James Llewellyn "Jim" Lawson (1915–May 25, 1982) was an American physicist and amateur radio enthusiast who made foundational contributions to microwave radar engineering during World War II at the MIT Radiation Laboratory. Holding a PhD from the University of Michigan, Lawson was one of the few early Laboratory members with a strong background in amateur radio, which proved decisive in addressing the practical engineering problems of microwave radar.

His work on transmission-line design and transmit–receive (TR) switching helped make single-antenna microwave radar practical in the Laboratory's first months. He led the Laboratory's Experimental Systems Group (Group 44) for the duration of the war. Luis Alvarez later said of him: "If we had been paid in proportion to our contributions to the success of the first microwave radar program, Jim Lawson would have earned more than half the monthly payroll."

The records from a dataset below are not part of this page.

(** * MCPStack: the pipeline builder and its configuration

    A shallow embedding of [MCPStack/core/config.py] (StackConfig),
    [MCPStack/core/tool/base.py] (BaseTool), [MCPStack/core/utils/exceptions.py]
    and [MCPStack/stack.py] (MCPStackCore), with the lifecycle properties of the
    builder proved over it.

    Python objects that are mutated in place or shared by reference (pipelines,
    configurations, serving runtimes) live in stores indexed by location;
    dictionaries looked up by key are [gmap]s, dictionaries that are iterated
    are lists of items in insertion order; a string is a sequence of
    characters, each a code point below 256; a method that may raise returns
    a [result] together with the store it leaves behind. *)

From Stdlib Require Import ZArith Ascii.
From stdpp Require Import gmap strings list fin_maps pretty.

Set Warnings "-register-all".

(** ** Exceptions ([core/utils/exceptions.py]) *)

(** The subclasses of [MCPStackError] that the modelled code raises. *)
Inductive exn_class :=
  | MCPStackBuildError
  | MCPStackConfigError
  | MCPStackInitializationError
  | MCPStackPresetError
  | MCPStackValidationError.

(** A raised exception: an [MCPStackError] of some subclass with its [message]
    and [details], or any other Python [Exception] (FileNotFoundError,
    AttributeError, whatever a tool hook, a backend or the serving runtime
    raises), kept as its class name and its text. Only instances of
    [Exception] are modelled: these are what [except Exception] catches. *)
Inductive exn :=
  | MCPStackError (cls : exn_class) (message : string) (details : option string)
  | PyException (cls : string) (text : string).

Definition nl : string := String (Ascii.ascii_of_nat 10) EmptyString.

(** [MCPStackError.__str__] (and [str(e)] of another exception). *)
Definition exn_str (e : exn) : string :=
  match e with
  | MCPStackError _ message details =>
      let base_msg := "MCPStack Error: " +:+ message in
      match details with
      | Some d => if String.eqb d "" then base_msg
                  else base_msg +:+ nl +:+ "Details: " +:+ d
      | None => base_msg
      end
  | PyException _ text => text
  end.

Inductive result (A : Type) :=
  | Ok (a : A)
  | Raise (e : exn).
Arguments Ok {A} a.
Arguments Raise {A} e.

Definition is_ok {A} (r : result A) : bool :=
  match r with Ok _ => true | Raise _ => false end.

(** ** Python values passed as [Any] *)

(** [get_env_var]'s [default] is declared [Optional[Any]]: the callers pass
    [None], strings and (the Claude generator, for MCPSTACK_ARGS) a list of
    strings. *)
Inductive PyVal :=
  | PyNone
  | PyStr (s : string)
  | PyBool (b : bool)
  | PyInt (z : Z)
  | PyList (l : list string).

(** Python truthiness, as [value or ""] and [if value] test it. *)
Definition truthy (v : PyVal) : bool :=
  match v with
  | PyNone => false
  | PyStr s => negb (String.eqb s "")
  | PyBool b => b
  | PyInt z => negb (z =? 0)%Z
  | PyList l => match l with [] => false | _ => true end
  end.

Definition py_or (v d : PyVal) : PyVal := if truthy v then v else d.

Definition is_None (v : PyVal) : bool :=
  match v with PyNone => true | _ => false end.

Definition of_optional (o : option string) : PyVal :=
  match o with Some s => PyStr s | None => PyNone end.

(** ** Tools ([core/tool/base.py]) *)

(** JSON data, as [to_dict] produces it and [json.dump]/[json.load] carry it. *)
Inductive json :=
  | JNull
  | JBool (b : bool)
  | JNum (z : Z)
  | JStr (s : string)
  | JArr (l : list json)
  | JObj (fields : list (string * json)).

(** A backend resource owned by a tool. Each hook is [None] when the backend
    has no such attribute ([hasattr] is false), [Some None] when calling it
    returns, [Some (Some e)] when calling it raises [e]. *)
Record Backend := {
  backend_initialize : option (option exn);
  backend_teardown : option (option exn);
}.

(** A tool instance. [required_env_vars] and [backends] are the attributes
    [BaseTool.__init__] sets ([None]: the attribute is missing, which
    [getattr(tool, ..., {})] and [hasattr(tool, "backends")] provide for); both
    are dictionaries iterated in insertion order. The protected hooks
    [_initialize], [_teardown] and [_post_load] are given by their outcome
    ([None]: returns, [Some e]: raises [e]). *)
Record BaseTool := {
  class_name : string;
  required_env_vars : option (list (string * option string));
  backends : option (list (string * Backend));
  actions : list string;
  to_dict : json;
  _initialize : option exn;
  _teardown : option exn;
  _post_load : option exn;
}.

(** ** StackConfig ([core/config.py]) *)

(** The attributes the modelled methods read or write. The path attributes
    that [_set_paths] derives are read by none of them and are left out. *)
Record StackConfig := {
  log_level : string;
  env_vars : gmap string string;
}.

Definition MissingEnvVar (key : string) : exn :=
  MCPStackError MCPStackConfigError ("Missing required env var: " +:+ key) None.

(** [os.getenv(key, default)] over the process environment [environ]. *)
Definition os_getenv (environ : gmap string string) (key : string) (default : PyVal) : PyVal :=
  match environ !! key with
  | Some v => PyStr v
  | None => default
  end.

(** [StackConfig.get_env_var]. *)
Definition get_env_var (self : StackConfig) (environ : gmap string string)
    (key : string) (default : PyVal) (raise_if_missing : bool) : result PyVal :=
  let value :=
    match env_vars self !! key with
    | Some v => PyStr v
    | None => os_getenv environ key default
    end in
  if is_None value && raise_if_missing then Raise (MissingEnvVar key)
  else Ok (py_or value (PyStr "")).

(** [getattr(tool, "required_env_vars", {}).items()]. *)
Definition required_items (tool : BaseTool) : list (string * option string) :=
  match required_env_vars tool with
  | Some d => d
  | None => []
  end.

(** The inner loop of [validate_for_tools]: one [try ... except Exception]
    per declared variable, appending to [errors]. *)
Fixpoint validate_tool (self : StackConfig) (environ : gmap string string)
    (tool : BaseTool) (items : list (string * option string))
    (errors : list string) : list string :=
  match items with
  | [] => errors
  | (req_key, req_default) :: items' =>
      let errors' :=
        match get_env_var self environ req_key (of_optional req_default)
                (is_None (of_optional req_default)) with
        | Ok _ => errors
        | Raise e => errors ++ [class_name tool +:+ ": " +:+ exn_str e]
        end in
      validate_tool self environ tool items' errors'
  end.

(** The outer loop of [validate_for_tools]. *)
Fixpoint validate_tools (self : StackConfig) (environ : gmap string string)
    (tools : list BaseTool) (errors : list string) : list string :=
  match tools with
  | [] => errors
  | tool :: tools' =>
      validate_tools self environ tools'
        (validate_tool self environ tool (required_items tool) errors)
  end.

(** [StackConfig.validate_for_tools]. *)
Definition validate_for_tools (self : StackConfig) (environ : gmap string string)
    (tools : list BaseTool) : result unit :=
  let errors := validate_tools self environ tools [] in
  match errors with
  | [] => Ok tt
  | _ => Raise (MCPStackError MCPStackConfigError (String.concat nl errors) None)
  end.

Definition EnvConflict (prefixed_key old value : string) : exn :=
  MCPStackError MCPStackConfigError
    ("Env conflict: " +:+ prefixed_key +:+ " (" +:+ old +:+ " vs " +:+ value +:+ ")") None.

Definition prefixed (prefix key : string) : string :=
  if String.eqb prefix "" then key else prefix +:+ key.

Arguments prefixed : simpl never.

Definition set_env_vars (self : StackConfig) (e : gmap string string) : StackConfig :=
  {| log_level := log_level self; env_vars := e |}.

(** [StackConfig.merge_env]: the loop over [new_env.items()]. The configuration
    is updated in place entry by entry, so the configuration left behind is
    returned also when the loop raises. *)
Fixpoint merge_env (self : StackConfig) (new_env : list (string * string))
    (prefix : string) : result unit * StackConfig :=
  match new_env with
  | [] => (Ok tt, self)
  | (key, value) :: rest =>
      let prefixed_key := prefixed prefix key in
      match env_vars self !! prefixed_key with
      | Some old =>
          if String.eqb old value
          then merge_env (set_env_vars self (<[prefixed_key := value]> (env_vars self))) rest prefix
          else (Raise (EnvConflict prefixed_key old value), self)
      | None =>
          merge_env (set_env_vars self (<[prefixed_key := value]> (env_vars self))) rest prefix
      end
  end.

(** A key that is in neither the override map nor the process environment. *)
Definition unresolved (self : StackConfig) (environ : gmap string string)
    (key : string) : bool :=
  match env_vars self !! key, environ !! key with
  | None, None => true
  | _, _ => false
  end.

(** What the specification says validation reports: the variables that the
    tools declare in their [required_env_vars] with no default and that
    resolve nowhere, as (tool class, variable) pairs in declaration order, and
    the line of the message for each. A tool without the attribute declares
    nothing. *)
Definition missing_of_tool (self : StackConfig) (environ : gmap string string)
    (tool : BaseTool) : list (string * string) :=
  match required_env_vars tool with
  | Some declared =>
      omap (fun '(k, d) =>
              match d with
              | None => if unresolved self environ k then Some (class_name tool, k) else None
              | Some _ => None
              end) declared
  | None => []
  end.

Definition missing_vars (self : StackConfig) (environ : gmap string string)
    (tools : list BaseTool) : list (string * string) :=
  tools ≫= missing_of_tool self environ.

Definition missing_line (m : string * string) : string :=
  m.1 +:+ ": MCPStack Error: Missing required env var: " +:+ m.2.

(** ** The store *)

(** A location: the index of an object in its store. *)
Abbreviation loc := nat (only parsing).

(** The serving runtime (FastMCP), as far as the builder uses it: its name and
    the callables registered with it, oldest first. *)
Record FastMCP := {
  mcp_name : string;
  registered : list string;
}.

(** The attributes of an [MCPStackCore] instance. [config] and [mcp] are
    references: [with_tool] and its siblings hand the receiver's objects to the
    new pipeline. ([_mcp_config_generators] is the registry itself.) *)
Record MCPStackCore := {
  config : loc;
  tools : list BaseTool;
  mcp : option loc;
  _built : bool;
}.

(** The persisted pipeline document. [None] stands for a key that is absent
    where [load] reads it with [dict.get] and a default. *)
Record ToolDoc := {
  type : string;
  params : json;
}.

Record ConfigDoc := {
  doc_log_level : option string;
  doc_env_vars : option (gmap string string);
}.

Record PipelineDoc := {
  doc_config : ConfigDoc;
  doc_tools : option (list ToolDoc);
}.

(** What a run leaves behind outside the objects: the calls made on hooks,
    backends and the serving runtime, in order. A tool is named by its class,
    a backend by its key in [backends]. *)
Inductive Event :=
  | EvBackendInitialize (tool backend : string)
  | EvInitialize (tool : string)
  | EvPostLoad (tool : string)
  | EvServe (runtime : loc)
  | EvBackendTeardown (tool backend : string).

(** The process: [os.environ], the files that hold pipeline documents
    ([json.dump] and [json.load] are taken as inverse on documents, so a file
    holds the document itself), the three object stores and the trace. *)
Record World := {
  environ : gmap string string;
  files : gmap string PipelineDoc;
  configs : list StackConfig;
  runtimes : list FastMCP;
  stacks : list MCPStackCore;
  trace : list Event;
}.

Definition set_environ (e : gmap string string) (w : World) : World :=
  {| environ := e; files := files w; configs := configs w;
     runtimes := runtimes w; stacks := stacks w; trace := trace w |}.

Definition set_files (f : gmap string PipelineDoc) (w : World) : World :=
  {| environ := environ w; files := f; configs := configs w;
     runtimes := runtimes w; stacks := stacks w; trace := trace w |}.

Definition set_configs (c : list StackConfig) (w : World) : World :=
  {| environ := environ w; files := files w; configs := c;
     runtimes := runtimes w; stacks := stacks w; trace := trace w |}.

Definition set_runtimes (r : list FastMCP) (w : World) : World :=
  {| environ := environ w; files := files w; configs := configs w;
     runtimes := r; stacks := stacks w; trace := trace w |}.

Definition set_stacks (s : list MCPStackCore) (w : World) : World :=
  {| environ := environ w; files := files w; configs := configs w;
     runtimes := runtimes w; stacks := s; trace := trace w |}.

After the war Lawson spent thirty-six years at General Electric in Schenectady, New York, working on particle accelerators, nuclear instrumentation, military communications, and research planning. Under the call sign W2PV, he became one of the most successful amateur radio contesters of his era, winning a world championship in the 1981 CQ World Wide DX Contest shortly before his death.

==Early life and education==

Lawson was born in Madura, India, and came to the United States at the age of thirteen, growing up in Lawrence, Kansas. He earned bachelor's and master's degrees from the University of Kansas and a doctorate in physics from the University of Michigan. He was an active amateur radio operator from his student days, holding the call signs W9SSP (Kansas) and W8QUI (Michigan).

==Radiation Laboratory==

===Early inventions===
Lawson joined the MIT Radiation Laboratory in late 1940, in the period when the first 10-cm airborne-intercept (AI) system was being assembled on the roof of MIT Building 6. One of the first problems faced was enabling a single antenna to serve for both transmitting and receiving without the transmitted pulse burning out the receiver crystal. While a full duplexing solution was still being sought, Lawson discovered in January 1941 that a klystron used as a preamplifier could buffer the crystal, allowing the roof system to operate with a single paraboloid on January 10.

In parallel with the klystron buffer, Lawson improved the Laboratory's coaxial transmission line by designing what became known as the Lawson line: a beaded coaxial line using a non-uniform spacing of polystyrene beads according to a definite formula, achieving markedly better frequency sensitivity than earlier half-wave or quarter-wave spacing schemes. In March 1941, he designed a successful spark-gap 'TR box', a gas-filled cavity resonant at the operating frequency, with a small metal gap at its center that shorted during the transmitted pulse and recovered in time to pass the returning echo. Introduced into the lab's B-18 flying laboratory around April 1, the Lawson 'TR box' eliminated the klystron buffer entirely. With an improved signal-to-noise ratio, the B-18 system could pick up ships at 15 miles by mid-April. The B18-A system incorporating the Lawson TR box was demonstrated on April 29, 1941, to Sir Hugh Dowding, Commander of RAF Fighter Command. Lawson's 10-cm TR box design also served as the starting model for subsequent 3-cm TR development by other Laboratory engineers.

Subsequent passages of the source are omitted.